Maggio 2005: metti una sera a cena, a Washington. In casa di comuni amici, Gino Strada dialoga con la comunità italiana nella capitale degli Stati Uniti, diplomatici, funzionari, lobbisti, giornalisti. Gli americani, che sei mesi prima hanno rieletto presidente George W. Bush, stanno appena cominciando a scoprire le bugie dell’Amministrazione sulle armi di distruzione di massa dell’Iraq, che non c’erano, ma che erano state usate come pretesto per invadere il Paese e rovesciare il regime di Saddam Hussein. Ma l’attacco all’Afghanistan del 2001, deciso subito dopo l’11 settembre 2001, non lo mette – ancora – in discussione nessuno.

Strada è già un personaggio, ma non è ancora così conosciuto come sarebbe divenuto di lì a poco: si presenta come un medico, il fondatore dell’organizzazione umanitaria Emergency; è a Washington per una conferenza internazionale sull’assistenza fisica e sociale alle vittime delle guerre, un forum fra le agenzie e le organizzazioni non governative che agiscono per aiutare le vittime delle mine e degli ordigni, delle pallottole e delle bombe dei conflitti, dei terrorismi e delle guerre civili, dovunque siano combattute, senza distinzione di campo e di credo, senza guardare se siano militari o civili e quali insegne portino.

A quel momento, Emergency, fondata nel 1994, ha già assistito, in dieci anni di vita e di esperienze sul terreno, oltre 1,4 milioni di vittime di guerra, gratuitamente e “su basi strettamente ugualitarie e neutrali”, dice Strada, citato in un dispaccio dell’Ansa del collega Cristiano Del Riccio; e ha creato centri chirurgici e di recupero, pronti soccorso, maternità e ambulatori sanitari in Afghanistan, Iraq, Cambogia, Sierra Leone, Algeria e Cisgiordania. Strada tornerà di lì a poco negli Usa per presentare la traduzione inglese del suo libro di esperienze di chirurgo di guerra Pappagalli Verdi.

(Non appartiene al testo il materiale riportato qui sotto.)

(* ===== verification/FpuState.v ===== *)
(** What the x87 helpers do to the state a program sees.

    [fpu_fast_invisible]: the fast paths of the arithmetic leave what the
    general operations leave.  [fpu_com_codes]: the condition codes of a
    comparison.  [fpu_stack]: pushes and pops.  [fpu_save_roundtrip]: the saved
    areas of FXSAVE and FNSAVE and the tag word hold the state, save what
    FNSAVE's area drops ([fnsave_forgets_tags]). *)

From Stdlib Require Import ZifyBool.
From S2P Require Import Prelude Rounding Float80 Float80Sound Float80Arith Float80Fast Float80Cmp Float80Conv Float80Ieee Float80Rem Float80Log Fpu FpuSound.

(** ** Fast paths *)

Definition kind_of (o : aop) : arith * bool * bool :=
  match o with OAdd => (Add, false, false) | OSub => (Add, true, false) | OSubr => (Add, true, true) | OMul => (Mul, false, false) | ODiv => (Div, false, false) | ODivr => (Div, false, true) end.

(** The arithmetic without its fast path: the general operation of float80.c
    between FPU_BEGIN and FPU_END, into register [dst]. *)
Definition slow (o : aop) (a b : float80) (dst : Z) (c : cpu) : option cpu :=
  let '(op, sub, rev) := kind_of o in
  into dst (if rev then f80_op op sub b a else f80_op op sub a b) c.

Quella sera del maggio 2005, l’incontro con la comunità italiana vuole anche essere una raccolta fondi. Ma per me, come per molti dei presenti, è l’occasione per conoscere un uomo che vuole “curare le ferite e le vittime di tutte le guerre”, come ha oggi detto il senatore Pietro Grasso, e anche per scoprire aspetti della guerra in Afghanistan che non trapelano dalle cronache pur drammatiche del Pentagono e dai briefing dell’Amministrazione.

Gino Strada se n’è andato nelle ore in cui l’Afghanistan sta tornando alla casella di partenza ‘pre 11 settembre 2001′: un Paese nelle mani dei talebani, che offre santuari a organizzazioni terroristiche integraliste – allora al Qaeda, oggi quel che ne resta e quel che s’è qui rifugiato dell’Isis, il sedicente Stato islamico. È l’ennesima conferma dell’inutilità e dell’avventatezza di vent’anni di conflitti, orrori, atrocità, ingiustizie, che s’innescano sulla storia recente e antica di quel Paese, più volte conquistato e mai sottomesso, incapace di pace con se stesso e con il mondo.

Quel medico idealista ma concreto mi ricordò il dottore di Edgar Lee Masters e Fabrizio de André, che da bambino voleva curare i ciliegi “perché rossi di frutti li credevo feriti”. Strada aveva già chiara, dentro e nei racconti che faceva, l’insensatezza delle sofferenze cui assisteva e cui voleva porre un rimedio. Senza troppo aspettarsi di essere ascoltato dalla politica e dalla diplomazia e forse neppure da quei connazionali – persone ‘tanto per bene’ – venuti a incontrarlo a Washington più per curiosità che per convinzione.